Вечером того же дня массивная серая, четырехугольная башня старинного кафедрального собора высится перед глазами утомленного путника. Глядя на его торопливую походку, можно подумать, что ему необходимо присутствовать на вечерней службе, о начале которой уже возвещает звон колоколов. Певчие уже надевают свои грязноватые белые стихари, когда путник торопливо подходит к ним, наскоро облачается и вместе со всей процессией идет к алтарю. Ключарь запирает железную решетку, отделяющую алтарь, все становятся по своим местам, склоняют головы, и торжественные слова: «Егда приидет нечестивый...» — будят в вышине под каменными сводами грозные отголоски, подобные дальним раскатам грома.


Глава II
НАСТОЯТЕЛЬ СОБОРА
И НЕКОТОРЫЕ ДРУГИЕ

Всякий, кто наблюдал степенную клерикальную птицу — грачей, замечал, быть может, что, когда эти птицы после заката возвращаются к себе домой степенной клерикальной компанией, два грача внезапно отделяются от остальных, летят на некоторое расстояние назад и останавливаются неподвижно, как будто желая внушить наблюдателю мысль, что всему грачиному клерикальному обществу крайне важно, и притом важно по высшим политическим соображениям, чтобы они отстали от стаи и прервали с ней всякие сношения.
Совершенно таким же образом по окончании службы в старинном соборе с четырехугольной башней наверху, когда певчие теснились у выхода, а различные достопочтенные особы грачиного вида расходились в разные стороны, двое из этих почтенных особ повернули назад и пошли рядом по гулким каменным плитам соборного двора.

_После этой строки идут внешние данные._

(* ===== verification/Collections.v ===== *)
(** * Ordered maps, chunks and little-endian integers

    The parts of Rust's standard library the dictionary files and the learning
    memory use: [BTreeMap] as the list of its entries in key order, [chunks],
    [to_le_bytes] and [from_le_bytes]. *)

From S2P Require Import Prelude Unicode.

(** ** [BTreeMap] with natural number keys *)

Module BTree.
Section btree.
Context {V : Type}.

Fixpoint get (k : N) (m : list (N * V)) : option V :=
  match m with
  | [] => None
  | (k', v) :: m' => if (k =? k')%N then Some v else get k m'
  end.

Fixpoint insert (k : N) (v : V) (m : list (N * V)) : list (N * V) :=
  match m with
  | [] => [(k, v)]
  | (k', v') :: m' =>
      if (k <? k')%N then (k, v) :: m
      else if (k =? k')%N then (k, v) :: m'
      else (k', v') :: insert k v m'
  end.

(** The entries are in strictly increasing key order. *)
Definition ordered (m : list (N * V)) : Prop := StronglySorted N.lt m.*1.

Lemma get_insert k k' v m : get k (insert k' v m) = if (k =? k')%N then Some v else get k m.
Proof.
  induction m as [|[k1 v1] m IH]; simpl; [done|].
  destruct (N.ltb_spec k' k1); simpl; [done|].
  destruct (N.eqb_spec k' k1) as [->|]; simpl; [by destruct (k =? k1)%N|].
  rewrite IH. destruct (N.eqb_spec k k1) as [->|]; [|done].
  by rewrite (proj2 (N.eqb_neq k1 k')) by done.
Qed.

Lemma elem_of_keys_insert k k' v m : k ∈ (insert k' v m).*1 ↔ k = k' ∨ k ∈ m.*1.
Proof.
  induction m as [|[k1 v1] m IH]; simpl; [set_solver|].
  destruct (N.ltb_spec k' k1); simpl; [set_solver|].
  destruct (N.eqb_spec k' k1) as [->|]; simpl; set_solver.
Qed.

Lemma insert_ordered k v m : ordered m → ordered (insert k v m).
Proof.
  unfold ordered. induction m as [|[k1 v1] m IH]; simpl; [repeat constructor|].
  intros [Hs Hall]%StronglySorted_inv. rewrite Forall_forall in Hall.
  destruct (N.ltb_spec k k1); simpl.
  { constructor; [by constructor; [|apply Forall_forall]|]. constructor; [done|].
    apply Forall_forall. intros x Hx. specialize (Hall x Hx). lia. }
  destruct (N.eqb_spec k k1) as [->|]; simpl; [by constructor; [|apply Forall_forall]|].
  constructor; [by apply IH|]. apply Forall_forall. intros x [->|Hx]%elem_of_keys_insert; [lia|auto].
Qed.

Lemma ordered_NoDup m : ordered m → NoDup m.*1.
Proof.
  unfold ordered. induction 1 as [|k l Hs IH Hall]; constructor; [|done].
  rewrite Forall_forall in Hall. intros Hk. specialize (Hall k Hk). lia.
Qed.

Lemma elem_of_get k v m : ordered m → (k, v) ∈ m ↔ get k m = Some v.
Proof.
  intros Hm%ordered_NoDup. induction m as [|[k1 v1] m IH]; simpl; [split; [set_solver|done]|].
  simpl in Hm. apply NoDup_cons in Hm as [Hk1 Hm]. rewrite elem_of_cons, (IH Hm).
  destruct (N.eqb_spec k k1) as [->|Hne].
  - split; [intros [[= ->]|Hg]|intros [= ->]; by left]; [done|]. destruct Hk1.
    apply list_elem_of_fmap. exists (k1, v). split; [done|]. by apply (IH Hm).
  - split; [intros [[= ->]|Hg]|by right]; done.
Qed.

(** A new key puts its entry among the others. *)
Lemma insert_fresh_perm k v m : get k m = None → insert k v m ≡ₚ (k, v) :: m.
Proof.
  induction m as [|[k1 v1] m IH]; simpl; [done|].
  destruct (N.ltb_spec k k1); [done|].
  destruct (N.eqb_spec k k1); [done|]. intros Hg. rewrite (IH Hg). constructor.
Qed.
End btree.
End BTree.

(** ** [slice::chunks] and [slice::chunks_exact] *)

Fixpoint chunks_fuel {A} (fuel size : nat) (l : list A) : list (list A) :=
  match fuel, l with
  | _, [] | 0, _ => []
  | S fuel, _ => take size l :: chunks_fuel fuel size (drop size l)
  end.

(** [l.chunks(size)]; a chunk is not empty, so the length of the list is enough
    fuel. *)
Definition chunks {A} (size : nat) (l : list A) : list (list A) := chunks_fuel (length l) size l.

(** [l.chunks_exact(size)] and its remainder *)
Definition chunks_exact {A} (size : nat) (l : list A) : list (list A) :=
  filter (λ c, length c = size) (chunks size l).
Definition chunks_remainder {A} (size : nat) (l : list A) : list A :=
  drop (length l - length l mod size) l.

Lemma bind_concat {A B} (f : A → list B) l : l ≫= f = concat (f <$> l).
Proof. induction l as [|x l IH]; [done|]. csimpl. by rewrite IH. Qed.

Lemma elem_of_concat {A} (x : A) ls : x ∈ concat ls ↔ ∃ l, l ∈ ls ∧ x ∈ l.
Proof.
  induction ls as [|l ls IH]; simpl; [set_solver|]. rewrite elem_of_app, IH. set_solver.
Qed.

(** ** Little-endian integers *)

Fixpoint to_le_bytes (width : nat) (v : N) : list byte :=
  match width with
  | 0 => []
  | S width => (v mod 256)%N :: to_le_bytes width (v / 256)%N
  end.

Fixpoint from_le_bytes (bs : list byte) : N :=
  match bs with
  | [] => 0%N
  | b :: bs => (b + 256 * from_le_bytes bs)%N
  end.

Lemma length_to_le_bytes w v : length (to_le_bytes w v) = w.
Proof. revert v. induction w as [|w IH]; intros v; simpl; [done|]. by rewrite IH. Qed.

Lemma from_to_le_bytes w v : (v < 256 ^ N.of_nat w)%N → from_le_bytes (to_le_bytes w v) = v.
Proof.
  revert v. induction w as [|w IH]; intros v Hv.
  { simpl in *. lia. }
  cbn [to_le_bytes from_le_bytes]. pose proof (N.div_mod' v 256) as Hd.
  rewrite IH; [lia|]. rewrite Nat2N.inj_succ, N.pow_succ_r' in Hv.
  by apply N.Div0.div_lt_upper_bound.
Qed.

Lemma to_le_bytes_bytes w v : Forall (λ b, (b < 256)%N) (to_le_bytes w v).
Proof.
  revert v. induction w as [|w IH]; intros v; simpl; constructor; [by apply N.mod_lt|done].
Qed.

#[export] Hint Rewrite length_to_le_bytes : bean_len.

(** ** Chunk lemmas *)

Section chunks.
Context {A : Type} (size : nat) (Hsize : 0 < size).

Lemma chunks_fuel_enough fuel (l : list A) :
  length l ≤ fuel → chunks_fuel fuel size l = chunks size l.
Proof.
  unfold chunks. revert l. induction fuel as [fuel IH] using lt_wf_ind.
  intros l Hl. destruct fuel as [|fuel], l as [|x l]; try done; simpl in Hl; [lia|].
  cbn [length chunks_fuel]. f_equal. set (d := drop size (x :: l)).
  assert (Hd : length d ≤ length l) by (subst d; rewrite length_drop; simpl; lia).
  rewrite (IH fuel) by lia. destruct (decide (length l = fuel)) as [->|].
  - symmetry. apply IH; lia.
  - symmetry. apply IH; [lia|done].
Qed.

Lemma chunks_cons (l : list A) : l ≠ [] → chunks size l = take size l :: chunks size (drop size l).
Proof.
  destruct l as [|x l]; [done|]. intros _. unfold chunks at 1. cbn [length chunks_fuel].
  f_equal. apply chunks_fuel_enough. rewrite length_drop. simpl. lia.
Qed.

(** Induction along the chunks. *)
Lemma chunks_ind (P : list A → Prop) :
  P [] → (∀ l, l ≠ [] → P (drop size l) → P l) → ∀ l, P l.
Proof.
  intros H0 HS l. induction l as [l IH] using (induction_ltof1 _ (@length A)); unfold ltof in IH.
  destruct l as [|x l]; [done|]. apply HS; [done|]. apply IH. rewrite length_drop. simpl. lia.
Qed.

Lemma concat_chunks (l : list A) : concat (chunks size l) = l.
Proof.
  induction l as [|l Hl IH] using chunks_ind; [done|].
  rewrite chunks_cons by done. cbn [concat]. by rewrite IH, take_drop.
Qed.

Lemma chunks_app (c l : list A) : length c = size → chunks size (c ++ l) = c :: chunks size l.
Proof.
  intros Hc. rewrite chunks_cons by (destruct c; simpl in *; [lia|done]).
  by rewrite take_app_length', drop_app_length'.
Qed.

Lemma chunks_concat (cs : list (list A)) :
  Forall (λ c, length c = size) cs → chunks size (concat cs) = cs.
Proof.
  induction 1 as [|c cs Hc _ IH]; [done|]. cbn [concat]. by rewrite chunks_app, IH.
Qed.

Lemma chunks_exact_concat (cs : list (list A)) :
  Forall (λ c, length c = size) cs → chunks_exact size (concat cs) = cs.
Proof.
  intros Hcs. unfold chunks_exact. rewrite chunks_concat by done.
  induction Hcs as [|c cs Hc _ IH]; [done|]. by rewrite filter_cons_True, IH.
Qed.

(** The [i]-th chunk holds the elements [i * size, ..]. *)
Lemma chunks_lookup (l : list A) i :
  i * size < length l → chunks size l !! i = Some (take size (drop (i * size) l)).
Proof.
  revert i. induction l as [|l Hl IH] using chunks_ind; intros i Hi; [simpl in Hi; lia|].
  rewrite chunks_cons by done. destruct i as [|i]; [done|]. cbn [lookup list_lookup].
  rewrite IH by (rewrite length_drop; lia). by rewrite drop_drop.
Qed.

Lemma length_concat_uniform (cs : list (list A)) :
  Forall (λ c, length c = size) cs → length (concat cs) = length cs * size.
Proof. induction 1 as [|c cs Hc _ IH]; [done|]. simpl. rewrite length_app, IH. lia. Qed.
End chunks.

(** ** One element per key, at the place of its first occurrence

    The loop of several functions of the source: a map from keys to places in the
    output; an element with a known key replaces the one in the output when it is
    better. *)

Section dedup.
Context {K A : Type} `{EqDecision K} (key : A → K) (better : A → A → bool).

Definition dedup_step (output : list A) (x : A) : list A :=
  match list_find (λ y, key y = key x) output with
  | Some (i, y) => if better y x then <[i := x]> output else output
  | None => output ++ [x]
  end.

Definition dedup (l : list A) : list A := foldl dedup_step [] l.

Lemma insert_same_key (output : list A) (i : nat) x y :
  output !! i = Some y → key y = key x → key <$> <[i := x]> output = key <$> output.
Proof.
  intros Hi Hk. rewrite list_fmap_insert, <- Hk. apply list_insert_id. by rewrite list_lookup_fmap, Hi.
Qed.

Lemma dedup_step_spec output x :
  NoDup (key <$> output) →
  NoDup (key <$> dedup_step output x) ∧
  (∀ y, y ∈ dedup_step output x → y ∈ output ∨ y = x) ∧
  (∀ k, k ∈ key <$> dedup_step output x ↔ k ∈ key <$> output ∨ k = key x).
Proof.
  intros Hnd. unfold dedup_step. destruct (list_find _ _) as [[i y]|] eqn:Hf.
  - apply list_find_Some in Hf as (Hi & Hk & _).
    assert (Hx : key x ∈ key <$> output).
    { rewrite <- Hk. by eapply list_elem_of_fmap_2, list_elem_of_lookup_2. }
    destruct (better y x); [rewrite (insert_same_key _ _ _ _ Hi Hk)|]; (split_and!; [done| |naive_solver]).
    + intros z [j Hj]%list_elem_of_lookup. apply list_lookup_insert_Some in Hj as [(_ & -> & _)|[_ Hj]];
        [by right|left; by eapply list_elem_of_lookup_2].
    + by left.
  - apply list_find_None in Hf. rewrite Forall_forall in Hf. rewrite fmap_app. split_and!.
    + apply NoDup_app. split_and!; [done| |apply NoDup_singleton].
      intros k (y & -> & Hy)%list_elem_of_fmap Hk%list_elem_of_singleton. by apply (Hf y).
    + set_solver.
    + intros k. rewrite elem_of_app. set_solver.
Qed.

Lemma dedup_spec l :
  NoDup (key <$> dedup l) ∧ (∀ y, y ∈ dedup l → y ∈ l) ∧
  ∀ k, k ∈ key <$> dedup l ↔ k ∈ key <$> l.
Proof.
  unfold dedup. induction l as [|x l IH] using rev_ind; [split_and!; [constructor|done|done]|].
  rewrite foldl_app. cbn [foldl]. destruct IH as (Hnd & Hin & Hk).
  destruct (dedup_step_spec (foldl dedup_step [] l) x Hnd) as (H1 & H2 & H3). split_and!; [done| |].
  - intros y [Hy| ->]%H2; set_solver.
  - intros k. rewrite H3, Hk, fmap_app, elem_of_app. set_solver.
Qed.
End dedup.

Не только день, но и год близится к концу. Низкое солн¬це, висящее в небе огненным шаром, холодно смотрит на землю из-за монастырских развалин, а дикий виноград, расползшийся по соборной ограде, усыпал уже мостовую своими темно-красными листьями. Сегодня после полудня шел дождь; повсюду лужи, по которым пробегает зимняя дрожь, ломая тонкую пленку льда. Гигантские вязы льют обильные слезы. Их опавшие листья толстым слоем лежат на земле. Некоторые из листьев, дрожа от холода, робко и торопливо ищут убежища под низкими арками у входа в собор, но два человека, выходящие оттуда, отшвыривают их назад на непогоду и ветер ногами и зонтиками. Когда не остается больше ни листика, один выходящий запирает дверь большим ключом, другой быстро удаляется, держа под мышкой нотный фолиант.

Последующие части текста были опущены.